(Saved data entries)
(* ===== verification/CoordDaemon.v ===== *)
(** * The coordinator daemon

    Models [coordinator/daemon] (the daemon's role callbacks, the supervisor of its
    processes, the role memory), [coordinator/process/base.py], the worker group of
    [coordinator/process/inference_manager.py], and the probes of
    [coordinator/domain/probe.py] that read the role memory.  Processes are numbers, alive
    or not; a list of processes is an object, since a finalizer keeps the list it was made
    for while the manager may move to a new one. *)

From stdpp Require Import base option list strings sets.
From Stdlib Require Import ZArith Lia.
From S2P Require Import Prelude Float64 Resources CoordInstanceManager WorkloadShm.
Open Scope Z_scope.

(** ** State *)

Abbreviation proc := nat.

(** [BaseProcessManager]; the inference workers override [is_running] and have
    [restart_dead_workers]. *)
Record ProcessManager := mkPM { inference : bool; process_count : nat; processes : ref; finalizer : option ref }.

Record Daemon := mkDaemon {
  alive : proc → bool;
  next_proc : proc;
  lists : ref → list proc;
  next_list : ref;
  process_managers : dict string ProcessManager;
  restart_limits : dict string (list f64);
  role_shm : option bytes
}.

Definition set_alive (s : Daemon) f n := mkDaemon f n (lists s) (next_list s) (process_managers s) (restart_limits s) (role_shm s).
Definition set_lists (s : Daemon) f n := mkDaemon (alive s) (next_proc s) f n (process_managers s) (restart_limits s) (role_shm s).
Definition put_manager (s : Daemon) name m := mkDaemon (alive s) (next_proc s) (lists s) (next_list s) (dset (process_managers s) name m) (restart_limits s) (role_shm s).
Definition put_limit (s : Daemon) name l := mkDaemon (alive s) (next_proc s) (lists s) (next_list s) (process_managers s) (dset (restart_limits s) name l) (role_shm s).
Definition put_shm (s : Daemon) b := mkDaemon (alive s) (next_proc s) (lists s) (next_list s) (process_managers s) (restart_limits s) b.
Lemma is_allowed_available t1 t2 l n : available (is_allowed t1 t2 l).1.2 = Some n → n <= capacity (bucket l).
Proof.
  unfold is_allowed. destruct (try_limit t1 t2 l) as [l' [[[ok n'] a]|e]] eqn:E; [|done]. cbn. intros [= <-]. unfold try_limit in E.
  pose proof (consume_capacity t1 1 (bucket l)) as Hc. destruct (try_consume t1 1 (bucket l)) as [b r]. cbn [fst] in Hc. rewrite <- Hc.
  destruct r as [ok'|e']; cbn [mbind py_bind] in E; [|done]. cbn [bucket max_requests] in E.
  destruct (get_available_tokens t2 b) as [m|e'] eqn:Em; cbn [mbind py_bind] in E; [|done].
  assert (n' = m) as -> by (destruct (threshold TRIGGER_RATIO _); [|done]; cbn [mbind py_bind] in E; destruct (threshold CLEAR_RATIO _); [|done];
    cbn [mbind py_bind] in E; by repeat case_match; simplify_eq). by eapply available_bound.
Qed.

(** Checks one after the other. *)
Definition limiter_run (l : RateLimiter) (checks : list (f64 * f64)) : RateLimiter := fold_left (λ l t, (is_allowed t.1 t.2 l).1.1) checks l.

Lemma limiter_run_frame checks : ∀ l, frame (limiter_run l checks) = frame l.
Proof.
  induction checks as [|t checks IH]; intros l; [done|]. unfold limiter_run. cbn [fold_left]. fold (limiter_run (is_allowed t.1 t.2 l).1.1 checks).
  by rewrite IH, is_allowed_frame.
Qed.

Section requests.
Context {R : Type}.
Inductive server_op := Req (c : Call (R := R)) | Reload (c : RateLimitConfig).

### EXERCISE
Reproduce the records above exactly, character for character.

### EXERCISE RESPONSE
(* ===== verification/CoordDaemon.v ===== *)
(** * The coordinator daemon

    Models [coordinator/daemon] (the daemon's role callbacks, the supervisor of its
    processes, the role memory), [coordinator/process/base.py], the worker group of
    [coordinator/process/inference_manager.py], and the probes of
    [coordinator/domain/probe.py] that read the role memory.  Processes are numbers, alive
    or not; a list of processes is an object, since a finalizer keeps the list it was made
    for while the manager may move to a new one. *)

From stdpp Require Import base option list strings sets.
From Stdlib Require Import ZArith Lia.
From S2P Require Import Prelude Float64 Resources CoordInstanceManager WorkloadShm.
Open Scope Z_scope.

(** ** State *)

Abbreviation proc := nat.

(** [BaseProcessManager]; the inference workers override [is_running] and have
    [restart_dead_workers]. *)
Record ProcessManager := mkPM { inference : bool; process_count : nat; processes : ref; finalizer : option ref }.

Record Daemon := mkDaemon {
  alive : proc → bool;
  next_proc : proc;
  lists : ref → list proc;
  next_list : ref;
  process_managers : dict string ProcessManager;
  restart_limits : dict string (list f64);
  role_shm : option bytes
}.

Definition set_alive (s : Daemon) f n := mkDaemon f n (lists s) (next_list s) (process_managers s) (restart_limits s) (role_shm s).
Definition set_lists (s : Daemon) f n := mkDaemon (alive s) (next_proc s) f n (process_managers s) (restart_limits s) (role_shm s).
Definition put_manager (s : Daemon) name m := mkDaemon (alive s) (next_proc s) (lists s) (next_list s) (dset (process_managers s) name m) (restart_limits s) (role_shm s).
Definition put_limit (s : Daemon) name l := mkDaemon (alive s) (next_proc s) (lists s) (next_list s) (process_managers s) (dset (restart_limits s) name l) (role_shm s).
Definition put_shm (s : Daemon) b := mkDaemon (alive s) (next_proc s) (lists s) (next_list s) (process_managers s) (restart_limits s) b.
Lemma is_allowed_available t1 t2 l n : available (is_allowed t1 t2 l).1.2 = Some n → n <= capacity (bucket l).
Proof.
  unfold is_allowed. destruct (try_limit t1 t2 l) as [l' [[[ok n'] a]|e]] eqn:E; [|done]. cbn. intros [= <-]. unfold try_limit in E.
  pose proof (consume_capacity t1 1 (bucket l)) as Hc. destruct (try_consume t1 1 (bucket l)) as [b r]. cbn [fst] in Hc. rewrite <- Hc.
  destruct r as [ok'|e']; cbn [mbind py_bind] in E; [|done]. cbn [bucket max_requests] in E.
  destruct (get_available_tokens t2 b) as [m|e'] eqn:Em; cbn [mbind py_bind] in E; [|done].
  assert (n' = m) as -> by (destruct (threshold TRIGGER_RATIO _); [|done]; cbn [mbind py_bind] in E; destruct (threshold CLEAR_RATIO _); [|done];
    cbn [mbind py_bind] in E; by repeat case_match; simplify_eq). by eapply available_bound.
Qed.

(** Checks one after the other. *)
Definition limiter_run (l : RateLimiter) (checks : list (f64 * f64)) : RateLimiter := fold_left (λ l t, (is_allowed t.1 t.2 l).1.1) checks l.

Lemma limiter_run_frame checks : ∀ l, frame (limiter_run l checks) = frame l.
Proof.
  induction checks as [|t checks IH]; intros l; [done|]. unfold limiter_run. cbn [fold_left]. fold (limiter_run (is_allowed t.1 t.2 l).1.1 checks).
  by rewrite IH, is_allowed_frame.
Qed.

Section requests.
Context {R : Type}.
Inductive server_op := Req (c : Call (R := R)) | Reload (c : RateLimitConfig).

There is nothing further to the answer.